Given the potential bias introduced from NRRs, the DLQI-R scoring modification has been proposed as a simple approach to adjust the DLQI score to account for the potential influence of NRRs [13]. Although some studies among patients with psoriasis have found that the DLQI-R has improved measurement properties compared to the traditional DLQI scoring method, others have not [5, 8, 13]. In this study among a cohort of patients with mostly mild atopic dermatitis, the DLQI-R did demonstrate stronger correlation with SF-12 scores than the traditional DLQI, although the correlations were weak and differences observed between the DLQI and DLQI-R as assessed by Spearman’s rank correlation were small, each differing by less than 0.03. Furthermore, while the DLQI-R scoring modification may help account for bias introduced by NRRs, it does not address the fundamental issue of content validity with the DLQI, which is considered the most important measurement property of a patient-reported outcome measure by the COnsensus-based Standards for the selection of health Measurement INstruments (COSMIN) initiative [33].

This study should be interpreted in the context its design. Although the broad population included in the Atopic Dermatitis in America cohort is a strength of this cohort, patients have relatively mild skin disease which may have contributed to the lack of clear association between NRRs and burden of disease in our study. This limitation is particularly relevant as studies in psoriasis have found that NRRs are more common among those with more severe disease [10, 12, 34]. In addition, these data were collected from an online platform. The relatively mild skin disease in this cohort may also have limited our ability to compare for differences between the DLQI and DLQI-R scoring modification. Future studies are needed to examine whether these findings are similar among patients with more moderate-to-severe disease. Given the nature of the survey design, we are unable to assess how NRRs may influence clinical decisions and treatment recommendations at the point of care.
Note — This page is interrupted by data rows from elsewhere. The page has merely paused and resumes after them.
(** * aumai-kisanmitra: mandi prices, pest catalogue and farmer assistant

    A shallow embedding of [aumai_kisanmitra/models.py] and
    [aumai_kisanmitra/core.py], followed by the properties the
    specification states about them.

    Conventions of the embedding.
    - A Python [str] is a [string]: the sequence of the bytes of its UTF-8
      encoding.  Equality, the lexicographic order [<=] and the substring
      test [in] of two well-formed texts agree on code points and on UTF-8
      bytes, so the three are modelled on [string] directly.
    - [str.lower] depends on the Unicode tables and is not byte-wise; it is
      kept abstract as the method of the class [PyLower].  Every general
      statement holds for any such function; [ascii_lower], which is what
      [str.lower] does on ASCII text, instantiates it in the examples.
    - A Python [set] of texts is a [gset string].
    - [sorted] and [list.sort] are stable; any stable sort returns the same
      list, and [py_sorted] is the stable insertion sort.
    - A price is a Python [float], an IEEE 754 binary64 number: the
      primitive [float], with its infinities, its signed zeros and NaN. *)

From Stdlib Require Import String Ascii List Bool Arith ZArith Lia Floats.
From Stdlib Require Import Sorting.Sorted Sorting.Permutation.
From stdpp Require Import base decidable list sorting gmap sets strings.

Local Open Scope string_scope.
Local Open Scope nat_scope.

(* ===================================================================== *)
(** * Python built-ins used by the code *)
(* ===================================================================== *)

(** [s in t] on texts: [s] occurs in [t] as a contiguous block. *)
Fixpoint str_in (s t : string) : bool :=
  match t with
  | EmptyString => String.prefix s t
  | String _ t' => String.prefix s t || str_in s t'
  end.

(** Truth value of a text in a condition: the empty text is false. *)
Definition str_truthy (s : string) : bool :=
  match s with
  | EmptyString => false
  | String _ _ => true
  end.

(** [str.lower]. *)
Class PyLower := lower : string → string.

Definition ascii_lower_char (c : ascii) : ascii :=
  let n := N_of_ascii c in
  if ((65 <=? n) && (n <=? 90))%N then ascii_of_N (n + 32) else c.

Fixpoint ascii_lower_str (s : string) : string :=
  match s with
  | EmptyString => EmptyString
  | String c s' => String (ascii_lower_char c) (ascii_lower_str s')
  end.

(** [str.lower] restricted to ASCII text. *)
Definition ascii_lower : PyLower := ascii_lower_str.

#[global] Instance flip_rel_dec {K} (R : relation K) `{!RelDecision R} :
  RelDecision (flip R) := λ x y, decide_rel R y x.

(** The order [R] on keys, read on the elements that carry them. *)
Definition on_key {A K : Type} (key : A → K) (R : relation K) : relation A :=
  λ a b, R (key a) (key b).

Section py_sorted.
Context {A K : Type} (key : A → K) (R : relation K) `{!RelDecision R}.

(** [x] stood before every element of [l] in the input: it goes in front
    of the first element it need not follow, equal keys included. *)
Fixpoint insert_by (x : A) (l : list A) : list A :=
  match l with
  | [] => [x]
  | y :: l' =>
      if decide (R (key x) (key y)) then x :: l else y :: insert_by x l'
  end.

Definition sort_by (l : list A) : list A := foldr insert_by [] l.
End py_sorted.

(** [sorted(l, key=key, reverse=reverse)]: with [reverse] the order of the
    keys is flipped and elements of equal key keep their input order. *)
Definition py_sorted {A K : Type} (key : A → K) (R : relation K)
    `{!RelDecision R} (reverse : bool) (l : list A) : list A :=
  if reverse then sort_by key (flip R) l else sort_by key R l.

(* ===================================================================== *)
(** * models.py *)
(* ===================================================================== *)

Definition AGRICULTURAL_DISCLAIMER : string :=
  "Verify recommendations with local agricultural experts before application.".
In addition, we are unable to evaluate the underlying factors contributing to NRRs in this population.

Conclusion

NRRs on the DLQI are common among a cohort of adults with atopic dermatitis and differ across several sociodemographic characteristics, suggesting important issues with respect to content validity. Unlike what has been observed for psoriasis, there is not a clear association between NRRs and underestimation of disease severity among a cohort of adults with mostly mild atopic dermatitis. Further study is needed to understand the factors contributing to NRRs, the impact of NRRs on patient outcomes when the DLQI is used in routine clinical care, and optimal strategies to assess health-related quality of life among patients with atopic dermatitis and other inflammatory skin diseases.